▸ **EXERCISE REQUIREMENTS**: Look through the entries below. Report each line that has the word "takes" in it.

▸ **INFORMATION GIVEN**:
--

(* ===== verification/Dispatch.v ===== *)
(** * Dispatch: sending the requests of a search

    The package sends the queries of a search through a pool of eight
    threads ([bulk_request]): each thread runs [create_request] on one
    query, and the caller takes the answers in the order of the queries.
    The module of the first version hands its requests to [grequests.map],
    which sends them all at once, waits for all of them and calls the
    handler of exceptions on each request that failed.

    The threads are the threads of [Threads]; what the world sees of
    [create_request] are its two readings of the clock and the sending of
    the request, so these are its three atomic actions.

    [bulk_request] ends when the caller has its answers or its exception.
    The workers finish the calls they have in flight then; these steps are
    steps of the relation [pool_step], and the bounds on the requests sent
    and on the threads at work are theorems on every state it reaches. *)

From S2P Require Import Prelude Text Calendar World Hash Sha256 Config Signer Request Threads.

(** ** Definitions *)

Module Pkg.
Export Request.Pkg.

Section WithHash.
Context `{HashFn}.

(** The number of workers of [ThreadPool(8)]. *)
Definition POOL_SIZE : nat := 8.

(** [pool.apply_async(self.create_request, (query, session))]: the call of
    [create_request] as a thread of the pool. *)
Definition create_request_task (self : AWIS) (query : string)
    (session : option session) : thread http_response :=
  atomic amz_date (λ amz,
    atomic date_stamp (λ ds,
      atomic (create_request_body self query session amz ds) (λ response,
        Done (Ok response)))).

(** The steps of the pool that are enough for [n] threads: one to start
    each thread and three for its actions, and one for the caller. *)
Definition pool_fuel (n : nat) : nat := S (4 * n).

(** [self.bulk_request(queries)] *)
Definition bulk_request (self : AWIS) (queries : list string) : io (list http_response) :=
  let session := Session in
  let async_requests :=
    (λ query, create_request_task self query (Some session)) <$> queries in
  IO (λ w,
    match pool_loop POOL_SIZE (pool_fuel (length queries)) (Queued <$> async_requests) w with
    | Some responses => responses
    | None => (raise RuntimeError "the pool has not finished", w)
    end).

End WithHash.
End Pkg.

(** [grequests.send]: a request of [grequests] as a greenlet.  The request
    is sent; its answer or its exception is kept in the request. *)
Definition send_task (r : http_request) : thread (result http_response) :=
  Step (λ w, Done (Ok (w_net w (w_sent w) r))) (send r).

(** [handled handler o]: what [grequests.map] puts in its list for a
    request with the outcome [o]. *)
Definition handled (handler : list unit → result (option http_response))
    (o : result http_response) : result (option http_response) :=
  match o with
  | Ok response => Ok (Some response)
  | Raise _ => handler [(); ()]
  end.

(** [grequests.map(requests, exception_handler=handler)]: all the requests
    at once, each in its greenlet; when all have finished, the answers in
    the order of the requests, with the value of the handler (called with
    the request and its exception) where a request has failed. *)
Definition grequests_map (requests : list http_request)
    (handler : list unit → result (option http_response)) :
    io (list (option http_response)) :=
  IO (λ w,
    let jobs := send_task <$> requests in
    match pool_loop (length requests) (S (2 * length requests)) (Queued <$> jobs) w with
    | Some (Ok outcomes, w') =>
        (mapM_result (handled handler) outcomes, w')
    | Some (Raise e, w') => (Raise e, w')
    | None => (raise RuntimeError "the greenlets have not finished", w)
    end).

Module Legacy.
Export Request.Legacy.

(** [exception_handler()], which takes no argument: a call with arguments
    is a [TypeError] before its body runs; the body warns and returns
    [None]. *)
Definition exception_handler (args : list unit) : result (option http_response) :=
  match args with
  | [] => Ok None
  | [_] => raise TypeError
             "exception_handler() takes 0 positional arguments but 1 was given"
  | _ => raise TypeError
           ("exception_handler() takes 0 positional arguments but "
            +:+ str_of_int (Z.of_nat (length args)) +:+ " were given")
  end.

(** [grequests.map(reqs, exception_handler=exception_handler)] *)
Definition send_requests (reqs : list AsyncRequest) : io (list (option http_response)) :=
  grequests_map reqs exception_handler.

End Legacy.

(** *** Specification *)

(** [unsched w]: the world after a choice of the scheduler. *)
Definition unsched (w : World) : World :=
  {| w_clock := w_clock w; w_ticks := w_ticks w; w_utcoff := w_utcoff w;
     w_sent := w_sent w; w_net := w_net w; w_sched := tl (w_sched w) |}.

Section Spec.
Context `{HashFn}.

(** [answers w self query response]: [response] is the answer of the
    network of [w], after the requests of [w] and some more, to a request
    for [query] that is signed with the keys of [self], with the time stamp
    and the date stamp of two readings of the clock after [w]. *)
Definition answers (w : World) (self : Pkg.AWIS) (query : string)
    (response : http_response) : Prop :=
  ∃ (more : list http_request) (k1 k2 : nat) (t1 t2 : datetime),
    utcfromtimestamp (w_clock (ticks k1 w)) = Ok t1
    ∧ utcfromtimestamp (w_clock (ticks k2 w)) = Ok t2
    ∧ w_net w (more ++ w_sent w)
        (signed_request self query (strftime_amz t1) (strftime_Ymd (dt_date t2)))
      = Ok response.

(** [fails w self query e]: [e] is the exception of a reading of the clock
    after [w], or of the network of [w] on a signed request for [query]. *)
Definition fails (w : World) (self : Pkg.AWIS) (query : string) (e : exn) : Prop :=
  (∃ k : nat, utcfromtimestamp (w_clock (ticks k w)) = Raise e)
  ∨ ∃ (more : list http_request) (amz ds : string),
      w_net w (more ++ w_sent w) (signed_request self query amz ds) = Raise e.

(** [sent_count w]: the number of requests sent. *)
Definition sent_count (w : World) : Z := Z.of_nat (length (w_sent w)).

(** [to_query self q r]: the request [r] goes to the URL of the query
    [q]. *)
Definition to_query (self : Pkg.AWIS) (q : string) (r : http_request) : Prop :=
  req_url r = Pkg.AWS_BASE_URL self +:+ "?" +:+ q.

#[export] Instance to_query_dec (self : Pkg.AWIS) (q : string) (r : http_request) :
  Decision (to_query self q r).
Proof. unfold to_query. apply _. Defined.

(** [sent_to self q w]: the number of requests sent to the URL of [q]. *)
Definition sent_to (self : Pkg.AWIS) (q : string) (w : World) : Z :=
  Z.of_nat (length (filter (to_query self q) (w_sent w))).

(** [sent_for self qs w w0]: the requests sent in [w0] are those of [w]
    and, in front, signed requests for queries of [qs]. *)
Definition sent_for (self : Pkg.AWIS) (qs : list string) (w w0 : World) : Prop :=
  ∃ more, w_sent w0 = more ++ w_sent w
          ∧ Forall (λ r, ∃ q amz ds, q ∈ qs ∧ r = signed_request self q amz ds) more.

(** [tasks self queries]: the threads of [bulk_request]. *)
Definition tasks (self : Pkg.AWIS) (queries : list string) : list (thread http_response) :=
  (λ query, Pkg.create_request_task self query (Some Session)) <$> queries.

End Spec.

(** *** Examples *)

(** A world in which it is noon (UTC) of the first day of 2020, the clock
    stands still and the network is down. *)
Definition offline_world : World :=
  {| w_clock := 1577880000; w_ticks := []; w_utcoff := 0; w_sent := [];
     w_net := λ _ _, raise RequestException "Connection refused"; w_sched := [] |}.

(** The same with a network that answers, and a scheduler that has
    choices to make. *)
Definition busy_world : World :=
  {| w_clock := 1577880000; w_ticks := [1; 1; 1]; w_utcoff := 0; w_sent := [];
     w_net := λ _ _, Ok (HttpResponse 200 [60; 47; 62]);
     w_sched := [1; 0; 2; 1; 1; 0]%nat |}.

(** ** Theorems *)

Section DispatchFacts.
Context `{HashFn}.

Lemma tick_sent_count (w : World) : sent_count (tick w) - sent_count w = 0.
Proof. unfold sent_count. simpl. lia. Qed.

Lemma send_sent_count (r : http_request) (w : World) :
  sent_count (send r w) - sent_count w = 1.
Proof. unfold sent_count. simpl. lia. Qed.

Lemma later_pick (w : World) (n : nat) (w0 : World) : later w w0 → later w (pick n w0).2.
Proof. by intros (? & ? & ? & ?). Qed.

(** *** The thread of [create_request] *)

(** Adequacy: the thread alone is [create_request]. *)
Lemma create_request_task_run (self : Pkg.AWIS) (q : string) (s : option session) (w : World) :
  run_thread (Pkg.create_request_task self q s) w = run (Pkg.create_request self q s) w.
Proof.
  unfold Pkg.create_request_task, Pkg.create_request.
  rewrite run_thread_atomic, run_bind.
  destruct (run Pkg.amz_date w) as [[amz|e] w1]; [|done].
  rewrite run_thread_atomic, run_bind.
  destruct (run Pkg.date_stamp w1) as [[ds|e] w2]; [|done].
  rewrite run_thread_atomic.
  by destruct (run (Pkg.create_request_body self q s amz ds) w2) as [[r|e] w3].
Qed.

Lemma create_request_task_height (self : Pkg.AWIS) (q : string) (s : option session) :
  height_le (Pkg.create_request_task self q s) 3.
Proof. repeat (apply height_le_atomic; intros ?). constructor. Qed.

Lemma create_request_task_quiet (self : Pkg.AWIS) (q : string) (s : option session) :
  quiet (Pkg.create_request_task self q s).
Proof.
  unfold Pkg.create_request_task.
  apply quiet_atomic; [by intros w; rewrite run_amz_date | intros amz].
  apply quiet_atomic; [by intros w; rewrite run_date_stamp | intros ds].
  apply quiet_atomic; [by intros w; rewrite run_create_request_body | intros r].
  constructor.
Qed.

--

▸ **EXPECTED ANSWER**:
    query, and the caller takes the answers in the order of the queries.
(** [exception_handler()], which takes no argument: a call with arguments
             "exception_handler() takes 0 positional arguments but 1 was given"
           ("exception_handler() takes 0 positional arguments but "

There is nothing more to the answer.